**YOUR GOAL:** Where in the records does the word "Context" occur? Copy each line in which it does.

(Saved data entries)

━━━━━━━━━━━━━━━━━━━━

Definition handle_sandbox_run : AdminHandler := λ req,
  let ty := default "" (vget req "snapshot_type" ≫= json_str) in
  if bool_decide (ty = "warm_fork") then run_warm_fork req
  else if bool_decide (ty = "continuation") then run_continuation req
  else mret (Ok (refused (UnknownValue "snapshot_type"))).

Definition resolve_sandbox_id (id : string) : M Host (result string ReqError) :=
  o ← this id;
  mret (match o with Some _ => Ok id | None => Err (NotFoundId "sandbox") end).

Definition handle_sandbox_destroy : AdminHandler := λ req,
  match need_id req "sandbox_id" with
  | Err e => mret (Err e)
  | Ok id =>
      let! id := resolve_sandbox_id id in
      do? lift (destroy_sandbox su id);;
      mret (Ok (accepted [("sandbox_id", VStr id)]))
  end.

Definition sandbox_status_str (s : SandboxStatus) : string :=
  match s with
  | StCreated => "created"
  | StRunning _ => "running"
  | StStopped _ _ => "stopped"
  | StOther => "unknown"
  end.

Definition sandbox_json (id : string) (b : Sandbox) : list (string * Value) :=
  [("id", VStr id); ("status", VStr (sandbox_status_str (sb_status b))); ("base_dir", VStr (sb_base_dir b));
   ("template_id", vopt (template_id (sb_restore b)));
   ("template_snapshot_type", vopt (snapshot_type_str <$> template_snapshot_type (sb_restore b)))].

Definition handle_sandbox_list : M Host (result Value ReqError) :=
  l ← gets (λ h, hash_iter (sandboxes h));
  mret (Ok (accepted [("sandboxes", VArr ((λ p, VObj (sandbox_json p.1 p.2)) <$> l))])).

Definition handle_sandbox_get : AdminHandler := λ req,
  match need_id req "sandbox_id" with
  | Err e => mret (Err e)
  | Ok id =>
      o ← this id;
      mret (match o with
            | None => Err (NotFoundId "sandbox")
            | Some b =>
                Ok (accepted (sandbox_json id b ++
                  [("lease_mode", vopt (TemplateLeaseMode_fmt <$> r_lease_mode (sb_restore b)));
                   ("memory_restore_mode",
                    vopt (MemoryRestoreMode_serialize <$> memory_restore_mode (sb_restore b)))]))
            end)
  end.

(** ** The pool *)
Definition counts (name : string) (l : list (string * nat)) (field : string) : list Value :=
  (λ p, VObj [(name, VStr p.1); (field, vnat p.2)]) <$> l.

Definition ratio (n d : N) : Value := if (d =? 0)%N then VRatio 0 1 else VRatio n d.

Definition handle_pool_status : M Host (result Value ReqError) :=
  match template_pool su with
  | None => mret (Err Unconfigured)
  | Some _ =>
      w ← gets pool;
      x ← gets metrics;
      l ← store_list;
      mret (Ok (accepted
        [("total", vnat (total_depth w));
         ("by_type", VArr (counts "type" (depth_by_type w) "count"));
         ("continuation", vnat (length l));
         ("keys", vnat (key_count w));
         ("in_flight", vnat (in_flight_count w));
         ("by_key", VArr (counts "key" (depth_by_key w) "depth"));
         ("active_shared_refs", VArr (counts "template_id" (active_shared_refs w) "refs"));
         ("in_flight_restores", VArr (counts "template_id" (in_flight_restores_by_template w) "count"));
         ("gc_blocked", VArr ((λ p, VObj [("template_id", VStr p.1); ("reason", VStr p.2)]) <$> gc_blocked_templates w));
         ("templates_created", VNum (templates_created x));
         ("pool_hits", VNum (pool_hits x));
         ("pool_misses", VNum (pool_misses x));
         ("hit_rate", ratio (pool_hits x) (total_starts x));
         ("avg_restore_ms", ratio (restore_total_ms x) (restore_count x))]))
  end.

Definition handle_pool_refill : AdminHandler := λ req,
  match template_pool su with
  | None => mret (Err Unconfigured)
  | Some _ =>
      match json_str (vindex req "kind") with
      | None => mret (Ok (refused (MissingField "kind")))
      | Some kind =>
          let target := N.to_nat (default 1%N (as_u64 (vindex req "target_depth"))) in
          if bool_decide (kind = "environment") then
            let k := factory_key (factory su) in
            current ← gets (λ h, depth k (pool h));
            in_flight ← gets (λ h, in_flight_count_for_key k (pool h));
            let need := target - (current + in_flight) in
            spawn_refills k fresh_ids need;;
            n ← gets (λ h, in_flight_count_for_key k (pool h));
            mret (Ok (accepted [("kind", VStr "environment"); ("queued", vnat need); ("in_flight", vnat n)]))
          else mret (Ok (refused (UnknownValue "kind")))
      end
  end.

Definition handle_pool_gc : AdminHandler := λ req,
  match template_pool su with
  | None => mret (Err Unconfigured)
  | Some _ =>
      match json_str (vindex req "kind"), json_str (vindex req "template_id") with
      | None, _ => mret (Ok (refused (MissingField "kind")))
      | _, None => mret (Ok (refused (MissingField "template_id")))
      | Some kind, Some tid =>
          match SnapshotType_deserialize kind with
          | None => mret (Ok (refused (UnknownValue "kind")))
          | Some Continuation => mret (Ok (refused (NotAccepted "kind")))
          | Some expected =>
              r ← in_pool (remove_by_id tid expected);
              match r with
              | Err e => mret (Ok (refused (PoolRefused e)))
              | Ok false => mret (Ok (refused (NotFoundId "template")))
              | Ok true =>
                  n ← gets (λ h, total_depth (pool h));
                  mret (Ok (accepted [("kind", VStr kind); ("removed", vnat 1); ("remaining", vnat n)]))
              end
          end
      end
  end.

(** ** The continuation store *)
Definition continuation_json (t : PooledTemplate) : Value :=
  let w := default (mkIdentity "" 0) (Types.workload_identity t) in
  VObj [("template_id", VStr (pt_id t)); ("pod_uid", VStr (pod_uid w)); ("generation", VNum (generation w));
        ("created_at_secs", VNum (created_at_secs t)); ("snapshot_dir", VStr (Types.snapshot_dir t))].
Lemma free_id_still id h h' i : still id h h' → free_id h i → free_id h' i.
Proof.
  intros [Ep _ Eo Em] (Hf & Hc & Hs). split_and!; [by rewrite Ep|done|].
  intros j b Hj. destruct (decide (j = id)) as [->|Hne]; [|rewrite Eo in Hj by done; by apply (Hs j)].
  rewrite Hj in Em. simpl in Em. destruct (sandboxes h !! id) as [b0|] eqn:Eb; [|done].
  injection Em as Et _ _ _. rewrite Et. by eapply Hs.
Qed.

Lemma fresh_keeps {A} (m : M Host A) id i : keeps id m → hoare (fresh_ok i) m (λ _, fresh_ok i).
Proof.
  intros Hm h [Hok Hf]. destruct (host_keeps pc cont m id h Hok Hm) as (a & h' & E & Hok').
  exists a, h'. split; [done|]. split; [done|]. destruct (Hm h) as (a1 & h1 & E1 & Hs).
  rewrite E in E1. injection E1 as <- <-. by eapply free_id_still.
Qed.

Lemma fresh_dir {A} (c : M World A) r (d : DirKey) :
  (∀ w, serve pc r w = (_ ← c; mret tt) w) → (∀ h, free_id h d.2 → pool_allowed cont h r) →
  (∀ w a w', c w = Some (a, w') → touches d w w') →
  hoare (fresh_ok d.2) (in_pool c) (λ _, fresh_ok d.2).
Proof.
  intros Hc Ha Ht h [Hok Hf]. destruct (host_request c r h Hc Hok (Ha h Hf)) as (a & h' & E & Hok' & Es & Ec).
  exists a, h'. split; [done|]. split; [done|]. destruct (Ht _ _ _ Ec) as [[Ea _ _ _ _] _].
  by eapply free_id_same.
Qed.

Lemma fresh_prepare d : hoare (fresh_ok d.2) (in_pool (create_dir_all d)) (λ _, fresh_ok d.2).
Proof. apply (fresh_dir _ (RPrepare d)); [done|done|apply create_dir_all_touches]. Qed.
Lemma fresh_discard d : hoare (fresh_ok d.2) (in_pool (remove_dir_all d)) (λ _, fresh_ok d.2).
Proof. apply (fresh_dir _ (RDiscard d)); [done|done|apply remove_dir_all_touches]. Qed.

Lemma host_ok_pool h : host_ok h → pool_ok (pool h).
Proof. intros [(s & l & Hr & <- & _) _ _ _]. apply (reachable_ok pc s Hr). Qed.

Lemma fresh_add t :
  snapshot_type t ≠ Continuation →
  hoare (fresh_ok (pt_id t)) (in_pool (add pc t))
    (λ r h, host_ok h ∧ if is_ok r then listed t (avail (pool h)) else free_id h (pt_id t)).
Proof.
  intros Hty h [Hok Hf].
  destruct (host_request (add pc t) (RAdd t) h) as (r & h' & E & Hok' & Es & Ec); [done|done|done|].
  exists r, h'. split; [done|]. split; [done|].
  destruct (add_spec pc t Hty (pool h)) as (r' & w' & E' & _ & Hf'); [split; [by apply host_ok_pool|apply Hf]|].
  rewrite Ec in E'. injection E' as <- <-. destruct (is_ok r); [done|].
  destruct Hf as (_ & Hc & Hs). split_and!; [done|done|]. by rewrite Es.
Qed.

(** ** The template worker *)
Context (env : BuildEnv).

Lemma fresh_do {A} (c : M Host (result unit SbError)) (k : M Host (result A SbError)) id i Q :
  keeps id c → (∀ e h, fresh_ok i h → Q (Err e) h) → hoare (fresh_ok i) k Q →
  hoare (fresh_ok i) (r ← c; match r with Ok _ => k | Err e => mret (Err e) end) Q.
Proof.
  intros Hc He Hk. eapply hoare_seq; [by eapply fresh_keeps|]. intros [u|e]; [done|].
  apply hoare_ret. intros h. apply He.
Qed.

(** A template that was made is in the pool; one that was not leaves its id
    free. *)
Definition made (f : Factory) (i : string) (r : result PooledTemplate SbError) h : Prop :=
  host_ok h ∧ match r with
              | Ok t => pt_id t = i ∧ pt_key t = factory_key f ∧ listed t (avail (pool h))
              | Err _ => free_id h i
              end.

Lemma inner_spec f req :
  hoare (fresh_ok (ct_id req)) (create_template_inner env f pc req) (made f (ct_id req)).
Proof.
  assert (∀ e h, fresh_ok (ct_id req) h → made f (ct_id req) (Err e) h) as He by done.
  unfold create_template_inner. eapply hoare_seq; [apply (fresh_prepare (sub_environment, ct_id req))|].
  intros d. case_match; [by apply hoare_ret; intros h; apply He|].
  do 3 (eapply fresh_do; [apply keeps_try|exact He|]).
  eapply hoare_seq; [eapply fresh_keeps, keeps_call|]. intros _.
  do 2 (eapply fresh_do; [apply keeps_try|exact He|]).
  do 2 (eapply hoare_seq; [eapply fresh_keeps, keeps_call|]; intros _).
  eapply hoare_bind; [by apply (fresh_add (bare_template env f (ct_id req) _))|].
  intros r. apply hoare_ret. intros h [Hok Hf]. split; [done|]. by destruct (is_ok r).
Qed.


Lemma worker_spec f req :
  hoare (fresh_ok (ct_id req)) (create_template_worker env f pc req)
    (made (apply_resource_overrides f req) (ct_id req)).
Proof.
  unfold create_template_worker. eapply hoare_bind; [apply inner_spec|]. intros [t|e].
  - by apply hoare_ret.
  - eapply (hoare_bind _ _ _ (λ _, fresh_ok (ct_id req))).
    { by apply (fresh_discard (sub_environment, ct_id req)). }
    intros d. by apply hoare_ret.
Qed.

Lemma refill_task_spec k i : hoare (fresh_ok i) (refill_task su env pc k i) (λ _, host_ok).
Proof.
  unfold refill_task. eapply hoare_bind; [apply (worker_spec (factory su) (CreateTemplateRequest_new_with_lease_mode i (lease_mode pc)))|].
  intros r. eapply hoare_conseq; [apply safe_end_refill|by intros h []|done].
Qed.

Lemma create_template_spec req :
  hoare (fresh_ok (ct_id req)) (create_template su env req)
    (made (apply_resource_overrides (factory su) req) (ct_id req)).
Proof. unfold create_template. rewrite Hsu. apply worker_spec. Qed.

Lemma safe_spawn k ids n : safe (spawn_refills k ids n).
Proof.
  induction n as [|n IH]; simpl; [apply safe_ret|].
  apply safe_bind; [apply safe_begin_refill|]. intros _.
  apply safe_bind; [apply safe_note|]. by intros _.
Qed.

Lemma safe_maintenance n ids : safe (maintenance_round su n ids).
Proof.
  unfold maintenance_round. rewrite Hsu. do 2 (apply safe_bind; [apply safe_gets|]; intros ?).
  apply safe_bind; [case_match; [apply safe_spawn|apply safe_ret]|]. intros _. apply safe_gc.
Qed.

Lemma safe_continuation_gc : safe (continuation_gc_round su).
Proof.
  unfold continuation_gc_round. case_match; [|apply safe_ret].
  apply safe_bind; [apply safe_gets|]. intros bs.
  apply safe_bind; [apply safe_store, sound_gc|]. intros _. apply safe_ret.
Qed.

(** ** Snapshots of running sandboxes *)
Context (ad : Admin).

Lemma keeps_check id l : keeps id (check_inject_socket ad id l).
Proof. unfold check_inject_socket. keep. Qed.
Lemma keeps_warm_fork_check id b : keeps id (warm_fork_check ad id b).
Proof. pose proof (keeps_check id). unfold warm_fork_check. keep. Qed.

(** A new template has a new id, and a continuation an id of its own. *)
Definition new_id (tid : string) (ty : SnapshotType) h : Prop :=
  match ty with Continuation => cont tid | _ => free_id h tid end.
Definition building (tid : string) (ty : SnapshotType) h : Prop := host_ok h ∧ new_id tid ty h.

Lemma building_keeps {A} (m : M Host A) id tid ty : keeps id m → hoare (building tid ty) m (λ _, building tid ty).
Proof.
  intros Hm h [Hok Hn]. destruct ty; simpl in Hn.
  3:{ destruct (safe_keeps m id Hm h Hok) as (a & h' & E & Hok'). exists a, h'. done. }
  all: destruct (fresh_keeps m id tid Hm h (conj Hok Hn)) as (a & h' & E & Hf); by exists a, h'.
Qed.

Lemma building_prepare tid ty wi :
  hoare (building tid ty) (prepare_snapshot_dir su ad tid ty wi) (λ _, building tid ty).
Proof.
  assert (∀ r, hoare (building tid ty) (mret r) (λ _ : result string SbError, building tid ty)) as Hret
    by (intros r; by apply hoare_ret).
  assert (∀ A (c : M CStore A), sound cont c → ty = Continuation →
    hoare (building tid ty) (in_store c) (λ _, building tid ty)) as Hst.
  { intros A c Hc -> h [Hok Hn]. destruct (safe_store c Hc h Hok) as (a & h' & E & Hok'). by exists a, h'. }
  unfold prepare_snapshot_dir. rewrite Hsu. destruct ty eqn:Ety.
  3:{ destruct wi as [w|]; [|apply Hret]. case_match; [apply Hret|].
      eapply hoare_seq; [apply Hst; [|done]|].
      { unfold c_snapshot_exists. apply sound_bind; [apply sound_dir_exists|intros; apply sound_ret]. }
      intros x. case_match; [apply Hret|].
      eapply hoare_seq; [apply Hst; [apply sound_create|done]|]. intros r. apply Hret. }
  all: eapply hoare_seq; [apply (fresh_prepare (sub_warmfork, tid))|]; intros r; apply Hret.
Qed.

Lemma building_keep t :
  hoare (building (pt_id t) (snapshot_type t)) (keep_template su t) (λ _, host_ok).
Proof.
  unfold keep_template. rewrite Hsu. destruct (snapshot_type t) eqn:Ety.
  3:{ case_match; [apply hoare_ret; by intros h []|].
      eapply (hoare_bind _ _ _ (λ _, host_ok)); [|intros r; by apply hoare_ret].
      intros h [Hok Hn]. by apply safe_store; [apply sound_save|]. }
  all: eapply hoare_bind; [apply fresh_add; by rewrite Ety|]; intros r; apply hoare_ret; by intros h [].
Qed.

Lemma building_do {A} (c : M Host (result unit SbError)) (k : M Host (result A SbError)) id tid ty :
  keeps id c → hoare (building tid ty) k (λ _, host_ok) →
  hoare (building tid ty) (r ← c; match r with Ok _ => k | Err e => mret (Err e) end) (λ _, host_ok).
Proof.
  intros Hc Hk. eapply hoare_seq; [by eapply building_keeps|]. intros [u|e]; [done|].
  apply hoare_ret. by intros h [].
Qed.

Lemma create_from_sandbox_spec id tid k ty wi :
  hoare (building tid ty) (create_from_sandbox su ad id tid k ty wi) (λ _, host_ok).
Proof.
  assert (∀ r, hoare (building tid ty) (mret r) (λ _ : result PooledTemplate SbError, host_ok)) as Hret.
  { intros r. apply hoare_ret. by intros h []. }
  unfold create_from_sandbox. case_match; [apply Hret|].
  eapply hoare_seq; [eapply building_keeps, keeps_this|]. intros [b|]; [|apply Hret].
  destruct (negb (match sb_status b with StRunning _ => true | _ => false end)); [apply Hret|].
  destruct (negb (sb_virtio_blk b)); [apply Hret|].
  eapply hoare_seq.
  { eapply (building_keeps _ id). pose proof (keeps_warm_fork_check id b). keep. }
  intros [check|e]; [|apply Hret].
  eapply hoare_seq; [apply building_prepare|]. intros [dir|e]; [|apply Hret].
  eapply building_do; [apply keeps_try|].
  eapply hoare_bind; [apply (building_keep (sandbox_template su ad b tid _ ty wi check _))|].
  intros [u|e]; by apply hoare_ret.
Qed.

(** ** One slot at a time *)
Section slot.
Context (id : string) (rest : list Hold) (others : gmap string Sandbox).
Abbreviation working := (working pc cont id rest others).
Abbreviation ended := (ended pc cont id rest others).

(** [ended], whatever an operation that succeeds returns. *)
Definition finished {A} (r : result A SbError) h : Prop :=
  ended (match r with Ok _ => Ok tt | Err e => Err e end) h.

Lemma finished_err {A} m e h : settled cont m → owing m = None → working [] m h → finished (Err e : result A SbError) h.
Proof. apply ended_err. Qed.

Lemma do_keeps {A} (c : M Host (result unit SbError)) (k : M Host (result A SbError)) hs m Q :
  keeps id c → (∀ e h, working hs m h → Q (Err e) h) → hoare (working hs m) k Q →
  hoare (working hs m) (r ← c; match r with Ok _ => k | Err e => mret (Err e) end) Q.
Proof.
  intros Hc He Hk. eapply hoare_bind; [by apply hoare_keeps|]. intros [u|e]; [done|].
  apply hoare_ret. intros h. apply He.
Qed.

Lemma restore_slot_spec src net fail hs x :
  keeps id net → (∀ m, hoare (working hs m) fail (λ _, working [] m)) →
  hoare (working hs (Some x)) (restore_slot su id src net fail)
    (λ r h, match r with Ok _ => working hs (Some x) h | Err _ => working [] (Some cleared) h end).
Proof.
  intros Hn Hf. unfold restore_slot.
  assert (∀ {A} (c : M Host A), keeps id c → hoare (working hs (Some x))
    (clear_template_restore_state id;; _ ← c; net;; fail) (λ _, working [] (Some cleared))) as Hroll.
  { intros A c Hc. eapply hoare_bind; [apply hoare_clear|]. intros []. simpl.
    do 2 (eapply hoare_seq; [by apply hoare_keeps|]; intros _). apply Hf. }
  apply hoare_try_else; [eauto with keep| |].
  { intros e. exact (Hroll _ (mret tt) (keeps_ret id tt)). }
  eapply hoare_seq; [apply hoare_keeps; eauto with keep|]. intros p.
  apply hoare_try_else; [case_match; eauto with keep|intros e; apply Hroll; eauto with keep|].
  apply hoare_try_else; [eauto with keep|intros e; apply Hroll; eauto with keep|].
  by apply hoare_ret.
Qed.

━━━━━━━━━━━━━━━━━━━━

**RESPONSE AREA:**
Context (env : BuildEnv).
Context (ad : Admin).
Context (id : string) (rest : list Hold) (others : gmap string Sandbox).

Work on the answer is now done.